Except… that it wasn’t. Vikar smiled, turned to me and said, “Now I know what’s going on. This is a festival! I actually wouldn’t have come down here if I knew what was going on.” In a way, I was glad he hadn’t. This wasn’t a place I wanted to stay for very long, but it was definitely still a sight to behold. I always loved looking at all the women dressed in their beautiful clothing, whether they were saris or even their regular street clothes. Then, they still wore beautiful long blouses and always had scarves. The men, on the other hand, all wore regular boring street clothes unless they were holy men dressed in orange, long robes or the white wearing yogi’s.
There was a huge pole constructed in the middle of the beach with streamers hanging down from the middle with colorful flags hanging off. On the water’s edge, women were making offerings and one woman dressed in a long beautiful bright green sari standing in the Ganga caught my eye. Stunning! It mostly seemed like a huge party with people coming down to gather and just hang out with one another.
Vikar explained that this was the way the lower class celebrated festivals in India of which there were many. He didn’t even know what this particular festival was. He said that affluent Indian people would not gather like this, would not have noisy firecrackers and make such a loud crazy fuss. Some less affluent families also wouldn’t gather this way. He explained that he came from a village about 80 km from Delhi that is not very safe but is successful in farming. His family wasn’t very wealthy but was quite spiritual and never celebrated any of the mainstream holidays, including Diwali. He didn’t miss it either.
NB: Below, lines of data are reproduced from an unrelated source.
#[export] Instance mock_a_laws {W} : ServiceLaws (H := uuid_model) W MockServiceA.
Proof.
  refine {| svc_inv := fun _ : MockServiceA => True |}. intros req s w Hreq _.
  cbn [ffa_msg_send_direct_req2 mock_a]. unfold mbind, stM_bind, lift, mret, stM_ret.
  destruct (register_at_ok (E := Error.t) (req_payload (H := uuid_model) req) 0)
    as (v & -> & Hv); [apply Hreq|lia|].
  rewrite payload_from_iter_ok by (vm_compute; lia).
  apply handled_ok; [|done]. eapply (payload_from_iter_wf (E := Error.t));
    [|apply payload_from_iter_ok; vm_compute; lia].
  cbn [fmap list_fmap concat]. apply Forall_app. split; [auto with odp|].
  apply Forall_app. auto with odp.
Defined.

Definition mock_chain : MessageHandler (HandlerNodeInner MockServiceA HandlerNodeTerminal) :=
  append handler_new MockA.

(** A request for [MockA] whose first register is 42, and one for no service,
    as the hypervisor hands them over. *)
Definition mock_request : list Z :=
  [0xC400008D; 0x00018001; 0xaaaaaaaaaaaaaaaa; 0xaaaaaaaaaaaaaaaa; 42].
Definition unknown_request : list Z :=
  [0xC400008D; 0x00018001; 0xcccccccccccccccc; 0xcccccccccccccccc; 42].

Definition mock_call : SmcCall.t :=
  SmcCall.mk FunctionId.MsgSendDirectReq2
    (SmcParams.mk 0x00018001 0xaaaaaaaaaaaaaaaa 0xaaaaaaaaaaaaaaaa 42 0 0 0 0 0 0 0 0 0 0 0 0 0).

Lemma mock_call_wf : call_wf mock_call.
Proof. apply (bool_decide_unpack _). vm_compute. exact I. Qed.

(** A service of the chain answers the call. *)
Definition answered (c : SmcCall.t) : bool :=
  match try_from_smc_call c : ffa_result (MsgSendDirectReq2 (H := uuid_model)) with
  | Ok req => is_ok (handle (W := Script) req (node mock_chain, [])).1
  | _ => false
  end.

Lemma mock_answered : answered mock_call = true.
Proof. vm_compute. reflexivity. Qed.

Lemma mock_chain_inv : node_inv (H := uuid_model) (W := Script) (node mock_chain).
Proof. split; exact I. Qed.

(** ** Properties *)

(** C10: The message loop is robust: over any chain of services that keep their
    promises, and whatever the hypervisor answers, it never panics and never
    returns [Ok]; a request that no service knows, a message that is not a
    request and a service that answers with an error all keep it running.  It
    stops only with the error of a failed SMC of its own. *)
Theorem message_loop_robust `{UuidOps} {W N} `{!SmcEnv W} `{!SmcEnvLaws W}
    `{!HandlerNode W N} `{!HandlerNodeLaws W N} fuel n (w : W) :
  node_inv (W := W) n ->
  (run_message_loop fuel (n, w)).1 = NoFuel \/
  exists e, (run_message_loop fuel (n, w)).1 = Err e /\ smc_failure (W := N * W) e /\
    node_inv (W := W) (run_message_loop fuel (n, w)).2.1.
Proof. apply run_message_loop_ends. Qed.

(** C16: One round, seen from the hypervisor: a direct request that a service
    answers is followed by exactly one [FFA_MSG_SEND_DIRECT_RESP2], whose
    registers decode to the service's reply to that request; everything else
    (an unknown service, a failing service, a message that is not a request)
    is followed by [FFA_MSG_WAIT]. *)
Theorem msg_loop_round_answers `{UuidLaws} {W N} `{!SmcEnv W} `{!SmcEnvLaws W}
    `{!HandlerNode W N} `{!HandlerNodeLaws W N} msg n (w : W) :
  call_wf msg -> node_inv (W := W) n ->
  (exists req resp p n' w',
     (try_from_smc_call msg : ffa_result MsgSendDirectReq2) = Ok req /\
     handle (W := W) req (n, w) = (Ok resp, (n', w')) /\ replies_to req resp /\
     direct_message_from_params p = Ok (resp_message resp) /\
     (msg_loop_round handle (fun _ => mret tt) msg (n, w)).2 =
       (n', (smc (discr FunctionId.MsgSendDirectResp2) p w').2)) \/
  (exists n' w',
     ((exists req e, (try_from_smc_call msg : ffa_result MsgSendDirectReq2) = Ok req /\
         handle (W := W) req (n, w) = (Err e, (n', w'))) \/
      (SmcCall.id msg <> FunctionId.MsgSendDirectReq2 /\ (n', w') = (n, w))) /\
     (msg_loop_round handle (fun _ => mret tt) msg (n, w)).2 =
       (n', (smc (discr FunctionId.MsgWait) SmcParams.default w').2)).
Proof.
  intros Hmsg Hn. unfold msg_loop_round.
  destruct (request_of_call msg Hmsg) as [(req & Hreq & Hwf)|Hreq]; rewrite Hreq.
  - unfold mbind, stM_bind, attempt, mret, stM_ret.
    pose proof (node_handled req n w Hwf Hn) as [Hi Hr].
    destruct (handle req (n, w)) as [r [n' w']] eqn:Hh. cbn [fst snd] in Hi, Hr.
    destruct r as [resp|e| |]; [| |done|done].
    + left. assert (message_wf (resp_message resp)) as Hrwf by (by eapply replies_wf).
      destruct (resp_params resp Hrwf) as (p & Hp & Hp').
      exists req, resp, p, n', w'. split_and!; try done; try apply Hr.
      * by apply direct_message_from_into.
      * unfold exec_resp2. destruct (exec_simple_call resp p (n', w') Hp) as [-> _].
        by rewrite pair_smc.
    + right. exists n', w'. split; [left; eauto|].
      apply exec_msg_wait_world.
  - right. exists n, w. split.
    + right. split; [|done]. intros Hid. unfold try_from_smc_call in Hreq.
      rewrite decide_True in Hreq by done.
      destruct (direct_message_from_wf _ Hmsg) as (m & Hm & _).
      unfold fn_try_from, req2_from_params in Hreq. rewrite Hm in Hreq. discriminate Hreq.
    + apply exec_msg_wait_world.
Qed.

Lemma message_loop_robust_witness :
  (run_message_loop (H := uuid_model) (W := Script) 4
     (node mock_chain, [mock_request; unknown_request; [0x84000061]; [0x84000060; 0; 0xfffffffffffffffa]])).1
  = Err (Error.ErrorCode ErrorCode.Denied) /\
  exists e, Err e = Err (E := Error.t) (A := unit) (Error.ErrorCode ErrorCode.Denied) /\
    smc_failure (W := HandlerNodeInner MockServiceA HandlerNodeTerminal * Script) e.
Proof.
  split; [vm_compute; reflexivity|].
  destruct (message_loop_robust (H := uuid_model) (W := Script) 4 (node mock_chain)
    [mock_request; unknown_request; [0x84000061]; [0x84000060; 0; 0xfffffffffffffffa]]
    mock_chain_inv) as [Hn|(e & He & Hf & _)]; [vm_compute in Hn; discriminate|].
  exists e. split; [|exact Hf]. vm_compute in He. exact (eq_sym He).
Defined.

Lemma msg_loop_round_answers_witness :
  exists p w', SmcCall.try_from (script_regs mock_request) = Ok mock_call /\
    (msg_loop_round (handle (H := uuid_model) (W := Script)) (fun _ => mret tt) mock_call
       (node mock_chain, [])).2
      = (node mock_chain, (smc (discr FunctionId.MsgSendDirectResp2) p w').2).
Proof.
  destruct (msg_loop_round_answers (H := uuid_model) (W := Script) mock_call (node mock_chain) []
    mock_call_wf mock_chain_inv)
    as [(req & resp & p & n' & w' & _ & Hh & _ & _ & Hw)|(n' & w' & [(req & e & Hq & Hh)|[Hid _]] & _)].
  - exists p, w'. split; [vm_compute; reflexivity|]. destruct n' as [[] []]. exact Hw.
  - exfalso. pose proof mock_answered as Ha. unfold answered in Ha.
    rewrite Hq in Ha. apply (f_equal (fun r => is_ok r.1)) in Hh.
    exact (Bool.diff_true_false (eq_trans (eq_sym Ha) Hh)).
  - exfalso. apply Hid. reflexivity.
Defined.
His life had changed drastically in the last three years upon becoming a yogi. Prior to that, he had actually had a very successful career as a chemist at Proctor & Gamble. He got paid very well, including living in an apartment that P&G paid for in a wealthy and super clean area of India. He said he did miss the cleanliness of his old city but nothing else. He said he also hadn’t been back to visit his village since becoming a yogi. His mother had come to visit the ashram once. He had fully and completely immersed himself in his new yogic life.
Vikar became a yogi after studying with his Guru-ji a little while and fairly quickly was asked to come to the ashram. Everything would be taken care of for him there. He says he owes it to his karma that he was chosen for the path of a yogi. The physical problems he’d had with his digestion as a youth and ongoing painful leg muscles all went away with the strict practice and sattvic vegetarian diet of a yogi. He witnesses the problems so many people have, including those with a lot of money and wouldn’t trade his life in at all — where everything is provided for and he is problem-less, healthy and happy.
You almost wouldn’t recognize Vikar from his old Facebook photos. He has lost so much weight from the time he came to the ashram three years ago and looks like a very healthy new man now. He is 28 years young with a large amount of responsibility running and teaching at the ashram. He offers complementary daily afternoon yoga classes to devotees of his Guru-ji when there isn’t a group visiting. He would never dream to charge them as their families regularly contribute to help support the ashram. And he’s about to start his very own first 200-hour Yoga Alliance certified teacher training with 15 students starting early December.
I felt extremely grateful to have gotten connected to Vikar and Avdhoot Ashram and was looking forward to spending enough time there to drop in to practice and keep learning more.